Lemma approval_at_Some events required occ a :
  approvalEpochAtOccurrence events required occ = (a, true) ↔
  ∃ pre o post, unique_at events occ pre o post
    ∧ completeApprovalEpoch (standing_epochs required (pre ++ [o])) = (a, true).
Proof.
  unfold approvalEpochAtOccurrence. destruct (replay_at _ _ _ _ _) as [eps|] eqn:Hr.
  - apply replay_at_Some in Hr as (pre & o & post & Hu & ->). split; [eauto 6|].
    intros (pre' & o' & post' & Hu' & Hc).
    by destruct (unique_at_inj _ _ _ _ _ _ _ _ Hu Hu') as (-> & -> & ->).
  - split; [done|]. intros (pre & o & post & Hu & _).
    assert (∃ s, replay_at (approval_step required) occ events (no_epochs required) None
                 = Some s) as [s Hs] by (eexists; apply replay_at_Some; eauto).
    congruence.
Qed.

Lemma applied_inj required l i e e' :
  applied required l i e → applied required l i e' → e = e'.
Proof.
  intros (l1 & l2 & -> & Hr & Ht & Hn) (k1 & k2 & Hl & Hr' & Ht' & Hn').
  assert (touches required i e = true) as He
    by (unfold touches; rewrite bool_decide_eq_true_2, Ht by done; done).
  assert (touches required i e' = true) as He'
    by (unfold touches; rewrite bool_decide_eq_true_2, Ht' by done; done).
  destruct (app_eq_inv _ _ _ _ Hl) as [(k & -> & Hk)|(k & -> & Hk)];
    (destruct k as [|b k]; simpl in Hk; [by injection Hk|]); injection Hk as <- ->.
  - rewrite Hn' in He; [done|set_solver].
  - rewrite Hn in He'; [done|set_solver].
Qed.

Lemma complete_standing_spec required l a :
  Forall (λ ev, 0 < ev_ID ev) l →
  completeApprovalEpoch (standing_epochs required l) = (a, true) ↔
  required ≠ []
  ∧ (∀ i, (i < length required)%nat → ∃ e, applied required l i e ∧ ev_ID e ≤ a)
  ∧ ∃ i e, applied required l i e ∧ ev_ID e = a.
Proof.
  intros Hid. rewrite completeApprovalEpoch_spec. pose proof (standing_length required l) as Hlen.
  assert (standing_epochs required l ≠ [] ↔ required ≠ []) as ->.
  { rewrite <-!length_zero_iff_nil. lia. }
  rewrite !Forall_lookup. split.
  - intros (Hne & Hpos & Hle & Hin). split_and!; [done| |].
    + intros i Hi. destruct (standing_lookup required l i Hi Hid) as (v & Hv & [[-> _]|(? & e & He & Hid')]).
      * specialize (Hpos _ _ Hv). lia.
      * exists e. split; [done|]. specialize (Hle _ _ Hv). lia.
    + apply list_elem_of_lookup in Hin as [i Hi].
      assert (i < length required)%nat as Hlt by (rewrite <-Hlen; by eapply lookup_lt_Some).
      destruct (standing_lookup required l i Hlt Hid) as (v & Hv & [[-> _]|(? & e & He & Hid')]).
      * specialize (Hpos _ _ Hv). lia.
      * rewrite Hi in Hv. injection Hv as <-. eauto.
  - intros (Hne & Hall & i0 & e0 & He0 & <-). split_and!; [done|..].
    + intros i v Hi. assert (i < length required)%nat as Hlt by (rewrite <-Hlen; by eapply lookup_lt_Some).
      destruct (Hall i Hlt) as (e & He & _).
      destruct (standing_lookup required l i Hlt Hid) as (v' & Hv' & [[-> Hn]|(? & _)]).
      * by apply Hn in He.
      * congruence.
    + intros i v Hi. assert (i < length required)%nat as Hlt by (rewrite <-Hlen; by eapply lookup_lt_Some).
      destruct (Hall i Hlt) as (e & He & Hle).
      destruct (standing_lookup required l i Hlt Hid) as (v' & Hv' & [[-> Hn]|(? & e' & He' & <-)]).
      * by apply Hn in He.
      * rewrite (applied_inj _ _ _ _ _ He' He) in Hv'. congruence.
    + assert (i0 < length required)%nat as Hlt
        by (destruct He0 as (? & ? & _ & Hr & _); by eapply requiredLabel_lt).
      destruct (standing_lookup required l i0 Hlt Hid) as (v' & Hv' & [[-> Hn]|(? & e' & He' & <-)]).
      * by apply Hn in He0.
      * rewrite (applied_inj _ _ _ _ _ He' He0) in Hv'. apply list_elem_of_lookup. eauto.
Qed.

== Exercise description ==
Among the lines above, find those holding "congruence" and copy each one.

== Answer section ==
    congruence.
      * congruence.
      * rewrite (applied_inj _ _ _ _ _ He' He) in Hv'. congruence.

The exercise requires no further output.